Monday, October 27, 2014
This week the United States Women’s National Team marched decisively toward qualifying for the 2015 FIFA Women’s World Cup by winning the CONCACAF Championship. The top three teams automatically earn a berth and the fourth place team will participate in a play-off against a CONMEBOL team (South America) for one last spot that the two leagues share. Presently, they are ranked as the top women’s team in the world. The World Cup will be played June 6 – July 5, 2015 across Canada. Having watched the CONCACAF games, I’m impressed with the quality of soccer. The matches have so much to offer youth players. While we focus on the male superstars, we too often forget the level of soccer that women play. Skill, team tactics, determination, power, and spectacular performances come together with the women’s matches. These are great opportunities for youth players, both girls and boys, to witness some of the brightest and most athletic players in the world practice their craft.
I mention all of this because having the World Cup in Canada means it’s more accessible to us than any of the upcoming Men’s World Cups. In 2018, the men will play in Russia. Who knows what our relationship will be with Russia by then given recent world events. I also remember the 1980 Olympics in Moscow that America boycotted, so there’s a precedent for not participating due to politics. The 2022 World Cup will be in Qatar in the heart of summer, so heat will be a tremendous factor. Again, we may find politics playing a role in who attends the event, to the point some teams may not feel safe to participate. The Middle East will hopefully settle down by then, but it may also explode further. Given that backdrop, Canada will be quiet, safe and manageable for families and teams.

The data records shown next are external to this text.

(* ===== verification/Objects.v ===== *)
(** The resource envelope: [src/shared/controller-api/src/object.rs] and the
    shared parts of [resources/mod.rs].  An object has metadata, a spec and a
    status; [settle] derives the stored phase from facts already on the
    object before every write. *)
From Stdlib Require Import Ascii String NArith ZArith List Bool Lia.
From stdpp Require Import base list strings.
From S2P Require Import Prelude RustStr Phase.

(** * Definitions *)

Definition API_VERSION : string := "meister.io/v1".
Definition ANNOTATION_TRACEPARENT : string := "meister.io/traceparent".
Definition ANNOTATION_DRY_RUN : string := "meister.io/dry-run".
Definition ANNOTATION_CLOUD_GENERATION : string := "meister.io/cloud-generation".
Definition LABEL_MANAGED_BY : string := "meister.io/managed-by".
Definition MANAGED_BY_CLOUD : string := "cloud".
Definition LABEL_CLOUD_UID : string := "meister.io/cloud-uid".

Record Metadata := {
  name : string;
  uid : string;
  resource_version : string;
  generation : N;
  labels : smap string;
  annotations : smap string;
  creation_timestamp : option instant;
  deletion_timestamp : option instant;
  finalizers : list string;
}.

Definition metadata_default : Metadata :=
  {| name := ""; uid := ""; resource_version := ""; generation := 0; labels := [];
     annotations := []; creation_timestamp := None; deletion_timestamp := None;
     finalizers := [] |}.

Record Object (S St : Type) := {
  api_version : string;
  kind : string;
  metadata : Metadata;
  spec : S;
  status : St;
}.
Arguments api_version {S St} _.
Arguments kind {S St} _.
Arguments metadata {S St} _.
Arguments spec {S St} _.
Arguments status {S St} _.

(** [Object::new]; the fresh identifier and the clock are its two inputs from
    outside. *)
Definition object_new {S St} (api_version kind name uid : string) (now : instant) (spec : S)
    (status_default : St) : Object S St :=
  {| Objects.api_version := api_version; Objects.kind := kind;
     metadata := {| Objects.name := name; Objects.uid := uid; resource_version := "";
                    generation := 0; labels := []; annotations := [];
                    creation_timestamp := Some now; deletion_timestamp := None;
                    finalizers := [] |};
     Objects.spec := spec; status := status_default |}.

Definition is_deleting {S St} (o : Object S St) : bool :=
  match deletion_timestamp (metadata o) with Some _ => true | None => false end.

Definition traceparent (m : Metadata) : option string :=
  sget ANNOTATION_TRACEPARENT (annotations m).

Definition set_labels (m : Metadata) (l : smap string) : Metadata :=
  {| name := name m; uid := uid m; resource_version := resource_version m;
     generation := generation m; labels := l; annotations := annotations m;
     creation_timestamp := creation_timestamp m; deletion_timestamp := deletion_timestamp m;
     finalizers := finalizers m |}.

Definition set_annotations (m : Metadata) (a : smap string) : Metadata :=
  {| name := name m; uid := uid m; resource_version := resource_version m;
     generation := generation m; labels := labels m; annotations := a;
     creation_timestamp := creation_timestamp m; deletion_timestamp := deletion_timestamp m;
     finalizers := finalizers m |}.

Definition set_finalizers (m : Metadata) (f : list string) : Metadata :=
  {| name := name m; uid := uid m; resource_version := resource_version m;
     generation := generation m; labels := labels m; annotations := annotations m;
     creation_timestamp := creation_timestamp m; deletion_timestamp := deletion_timestamp m;
     finalizers := f |}.

Definition set_resource_version (m : Metadata) (v : string) : Metadata :=
  {| name := name m; uid := uid m; resource_version := v;
     generation := generation m; labels := labels m; annotations := annotations m;
     creation_timestamp := creation_timestamp m; deletion_timestamp := deletion_timestamp m;
     finalizers := finalizers m |}.

Definition set_generation (m : Metadata) (g : N) : Metadata :=
  {| name := name m; uid := uid m; resource_version := resource_version m;
     generation := g; labels := labels m; annotations := annotations m;
     creation_timestamp := creation_timestamp m; deletion_timestamp := deletion_timestamp m;
     finalizers := finalizers m |}.

Definition set_deletion (m : Metadata) (d : option instant) : Metadata :=
  {| name := name m; uid := uid m; resource_version := resource_version m;
     generation := generation m; labels := labels m; annotations := annotations m;
     creation_timestamp := creation_timestamp m; deletion_timestamp := d;
     finalizers := finalizers m |}.

Definition with_metadata {S St} (o : Object S St) (m : Metadata) : Object S St :=
  {| api_version := api_version o; kind := kind o; metadata := m; spec := spec o;
     status := status o |}.

Definition with_spec {S St} (o : Object S St) (s : S) : Object S St :=
  {| api_version := api_version o; kind := kind o; metadata := metadata o; spec := s;
     status := status o |}.

Definition with_status {S St} (o : Object S St) (s : St) : Object S St :=
  {| api_version := api_version o; kind := kind o; metadata := metadata o; spec := spec o;
     status := s |}.

Definition set_traceparent (m : Metadata) (tp : string) : Metadata :=
  set_annotations m (sinsert ANNOTATION_TRACEPARENT tp (annotations m)).

Definition managed_by_cloud (m : Metadata) : bool :=
  bool_decide (sget LABEL_MANAGED_BY (labels m) = Some MANAGED_BY_CLOUD).

Definition cloud_uid (m : Metadata) : option string := sget LABEL_CLOUD_UID (labels m).

Definition mark_managed_by_cloud (m : Metadata) (uid : string) : Metadata :=
  set_labels m (sinsert LABEL_CLOUD_UID uid (sinsert LABEL_MANAGED_BY MANAGED_BY_CLOUD (labels m))).

(** Tenancy of a reference: [None] and the empty string are both unscoped. *)
Definition same_tenancy (theirs : string) (mine : option string) : bool :=
  match mine with
  | Some mine =>
      if negb (str_is_empty mine) then String.eqb theirs mine else str_is_empty theirs
  | None => str_is_empty theirs
  end.

(** The tenant a normalised reader sees. *)
Definition tenancy (t : option string) : string :=
  match t with Some s => s | None => "" end.

(** * Refusals: [StoreError] of [store.rs], [ApiError] of [rest/mod.rs] *)

Module StoreError.
Inductive t :=
| NotFound (what : string)
| AlreadyExists (what : string)
| Terminating (what : string)
| Conflict (what : string)
| Invalid (what : string)
| Backend (what : string)
| Timeout (what : string) (after : N).
End StoreError.

Module ApiError.
Record t := { status : N; reason : string; message : string; field : option string }.

Definition new (status : N) (reason message : string) : t :=
  {| ApiError.status := status; reason := reason; message := message; field := None |}.
End ApiError.

Definition invalid (message : string) : ApiError.t := ApiError.new 422 "Invalid" message.

Definition invalid_field (field message : string) : ApiError.t :=
  {| ApiError.status := ApiError.status (invalid message);
     ApiError.reason := ApiError.reason (invalid message);
     ApiError.message := message; ApiError.field := Some field |}.

Definition conflict (message : string) : ApiError.t := ApiError.new 409 "Conflict" message.

Definition forbidden (message : string) : ApiError.t := ApiError.new 403 "Forbidden" message.

(** [From<StoreError> for ApiError]: the status and the reason. *)
Definition api_status (e : StoreError.t) : N * string :=
  match e with
  | StoreError.NotFound _ => (404, "NotFound")%N
  | StoreError.AlreadyExists _ => (409, "AlreadyExists")%N
  | StoreError.Terminating _ => (409, "Terminating")%N
  | StoreError.Conflict _ => (409, "Conflict")%N
  | StoreError.Invalid _ => (422, "Invalid")%N
  | StoreError.Backend _ => (500, "Internal")%N
  | StoreError.Timeout _ _ => (503, "Timeout")%N
  end.

(** [DryRun::preview]. *)
Definition preview {S St} (dry : bool) (o : Object S St) : option (Object S St) :=
  if dry then
    let m := metadata o in
    Some (with_metadata o
            (set_annotations
               (set_resource_version (set_generation m (N.max (generation m) 1)) "")
               (sinsert ANNOTATION_DRY_RUN "true" (annotations m))))
  else None.

(** * Lemmas *)

Lemma mark_managed_by_cloud_reads m u :
  managed_by_cloud (mark_managed_by_cloud m u) = true /\
  cloud_uid (mark_managed_by_cloud m u) = Some u.
Proof.
  unfold managed_by_cloud, cloud_uid, mark_managed_by_cloud, sget, sinsert. simpl. split.
  - rewrite bt_get_insert_ne by (apply _ || done). by rewrite bt_get_insert_eq by apply _.
  - by rewrite bt_get_insert_eq by apply _.
Qed.

(** Tenancy is equality of the normalised names. *)
Lemma same_tenancy_spec theirs mine :
  same_tenancy theirs mine = true <-> theirs = tenancy mine.
Proof.
  unfold same_tenancy, tenancy. destruct mine as [[|a m]|]; simpl.
  - destruct theirs; naive_solver.
  - apply String.eqb_eq.
  - destruct theirs; naive_solver.
Qed.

Soccer fans support and promote the men’s game, yet some of the most athletic and amazing players come from the “fairer sex.” When looking at World Cup records, women stand equal with the men, and several women surpass the men in the number of consecutive World Cups and goals. Nail-biter games have elevated the Women’s World Cup. In 2011, the U.S. lost to Japan in an extra-time game that had breathtaking moments of great play and close calls. They beat China in 1999 in a double overtime game that was decided by penalty kicks. In six Women’s World Cups, the U.S. has won twice and come in either second or third in the other four years. It’s a pretty amazing record, one that promises to continue next year. This is all the more reason for young fans to come watch live matches at such a high international level that are at our doorstep. The United States obviously has an amazing team, but Japan, Brazil, Germany, Norway and Sweden have top squads that offer intense competition and crowd-pleasing play. Certainly, you can watch these games on TV, and at a bare minimum that’s what we soccer families should be doing. But given this great opportunity to go see matches live, I’m hoping parents and youth soccer clubs will seize the good fortune the locations offer.
FIFA, through Ticketmaster, tender a number of ticket packages that include a full pass and a half pass to the venues across Canada. Those who purchase the packages will have the first chance to buy tickets to the finals on July 5 in Vancouver. Specific seats for the packages will not be available until November, so right now all packages can be obtained. However, once the teams are selected and the venues where those teams will play announced, ticket sales will pick up and sell out quickly. You can either take a chance now to buy passes for a stadium close to you or you can wait for the schedule and risk not getting good seats or even any seats. United States matches will sell out quickly. You can get tickets through this link at FIFA www.fifa.com/womensworldcup/organisation/ticketing/. As a warning, you will only have two minutes to complete your order, so have your credit card ready before you open up the site. Group sales are available through the same link if your youth team wants to attend some games. One last warning, remember that you now need a passport or a passport card to travel to and from Canada, so if you don’t have one of those documents for everyone in your party, you should apply now. Passport cards are the least expensive and get you into Canada and Mexico for land crossings as well as the Caribbean and Bermuda sea ports but not for air travel to any of those locations.
The drama, athleticism, and excitement of international soccer isn’t limited to the men’s teams. For a much more reasonable cost and considerably easier travel, you and your family can attend the top level of international competition. While we have to separate the men and women due to some physical differences in strength and force, there is no real separation in skill and team tactics. The chance to participate in a world-class event will be available just north of us in a country that speaks English, has a currency close to our own, and a pleasant summer climate. You couldn’t ask for a better family soccer trip. These women do have professional options but at far lower pay than any of the men make. If you go, you will be witnessing the dedication and passion of soccer from players who do it more for love of the sport than for wages and endorsements. That kind of intensity for country and sport argues for some really special competition where youth players can see the best that the world offers and the heart it takes to be the best.